Sixteen months later,
she was one of four who completed the rigorous
course (of forty-two who started with her). After
graduation she worked primarily as a private duty
nurse for the next thirty years all over the Eastern
Seaboard of the United States. She ended her nursing
career as director of an orphanage in Long Island,
New York, the position she had held for a decade.
She never married.
In 1896, Mahoney became
one of the original members of a predominately white
Nurses Associated Alumnae of the United States and
Canada (later known as the American Nurses
Association or ANA). In 1908 she was cofounder of
the National Association of Colored Graduate Nurses
(NACGN).
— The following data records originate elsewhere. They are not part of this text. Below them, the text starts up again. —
Lemma alert_failure_is_what_surfaces_witness :
  exists t1,
    process alert_fails event []
    = (Throw (Exn "AuthorizationError" "not authorized to publish"),
       t1 ++ [ConsoleError
                (TranscriptionFailure (VStr "Unsupported media format"));
              SnsPublish "arn:aws:sns:ap-southeast-2:1:voicemail"
                (VStr ALERT_SUBJECT)
                (alertMessage
                   (TranscriptionFailure (VStr "Unsupported media format")))]).
Proof.
  exists (snd (pipeline alert_fails event ([] ++ login_calls alert_fails))).
  refine (alert_failure_is_what_surfaces
            alert_fails event []
            (TranscriptionFailure (VStr "Unsupported media format"))
            (snd (pipeline alert_fails event ([] ++ login_calls alert_fails)))
            (Exn "AuthorizationError" "not authorized to publish") _ _).
  - vm_compute. reflexivity.
  - reflexivity.
Defined.

(** The run of the specification's end-to-end scenario: one notification,
    with the formatted number in its subject. *)
Example end_to_end :
  fst (process login_succeeds event []) = Ok success
  /\ published (snd (process login_succeeds event []))
     = [("arn:aws:sns:ap-southeast-2:1:agent-login", VUndefined);
        ("arn:aws:sns:ap-southeast-2:1:voicemail",
         VStr "[ billing] Voice-mail from 0412 345 678")].
Proof. split; vm_compute; reflexivity. Qed.
(** [get_top_vendors] with [n >= 0] returns the first [n] rows of the full
    vendor ranking, hence at most [n] rows.  The ranking has one row per
    vendor, in descending order of amount; each row holds the sum and the
    number of that vendor's records; and no vendor left out of the top [n]
    has a larger amount than one that is in it. *)
Theorem top_vendors_ranking (expenses : list Expense.t) (n : Z)
  (Hn : (0 <= n)%Z) :
  let top := get_top_vendors expenses n in
  let ranking :=
    get_top_vendors expenses (Z.of_nat (List.length expenses)) in
  top = firstn (Z.to_nat n) ranking
  /\ (List.length top <= Z.to_nat n)%nat
  /\ Spec.descending row_amount ranking
  /\ Permutation (map row_key ranking)
       (Spec.first_seen (map Expense.vendor expenses))
  /\ (forall r, In r ranking ->
        row_amount r
        = sum (map Expense.amount
                 (filter (fun e => String.eqb (Expense.vendor e) (row_key r))
                    expenses))
        /\ row_count r
           = Z.of_nat
               (List.length
                  (filter (fun e => String.eqb (Expense.vendor e) (row_key r))
                     expenses)))
  /\ (forall r r', In r top -> In r' (skipn (Z.to_nat n) ranking) ->
        row_amount r' <= row_amount r).
Proof.
  cbv zeta.
  rewrite (top_vendors_unfold expenses n Hn).
  rewrite (top_vendors_unfold expenses (Z.of_nat (List.length expenses)))
    by lia.
  set (total := fold_left (fun acc e => acc + Expense.amount e) expenses 0).
  set (data := fold_left (tally Expense.vendor) expenses []).
  set (full := sort_desc row_amount (map (make_row total) data)).
  assert (Hlen : (List.length full <= List.length expenses)%nat).
  { unfold full.
    rewrite (Permutation_length (sort_desc_perm row_amount _)), length_map.
    rewrite <- (length_map fst data). unfold data.
    rewrite tally_first_seen.
    rewrite <- (length_map Expense.vendor expenses).
    apply first_seen_length. }
  rewrite Nat2Z.id, (firstn_all2 full Hlen).
  pose proof (sort_desc_sorted row_amount (map (make_row total) data)) as Hs.
  fold full in Hs.
  split; [reflexivity|]. split; [apply firstn_le_length|].
  split; [exact Hs|]. split; [|split].
  - unfold full.
    rewrite (Permutation_map row_key (sort_desc_perm row_amount _)).
    rewrite map_map. cbn [make_row row_key].
    change (map (fun x => fst x) data) with (map fst data).
    unfold data. now rewrite tally_first_seen.
  - intros r Hr. unfold full in Hr.
    apply (Permutation_in _ (sort_desc_perm row_amount _)) in Hr.
    apply in_map_iff in Hr. destruct Hr as ([k g] & <- & Hin).
    apply tally_entry_sum in Hin. subst g. split; reflexivity.
  - intros r r' Hr Hr'.
    apply (descending_app row_amount (firstn (Z.to_nat n) full)
             (skipn (Z.to_nat n) full)); [|exact Hr|exact Hr'].
    now rewrite firstn_skipn.
Qed.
Mahoney gave the welcoming address at the
first convention of the NACGN and served as the
association's national chaplain. Mary Eliza Mahoney
died January 4, 1926. She is buried in the Woodlawn
Cemetery in Everett, Massachusetts.
In 1936, the NACGN
created an award in honor of Mahoney for women who
contributed to racial integration in nursing. This
award was then continued by the ANA after the NACGN
was dissolved in 1951. In 1976, fifty years after
her death, Mary Eliza Mahoney was inducted into the
Nursing Hall of Fame.
Mary Eliza Mahoney died January 4, 1926.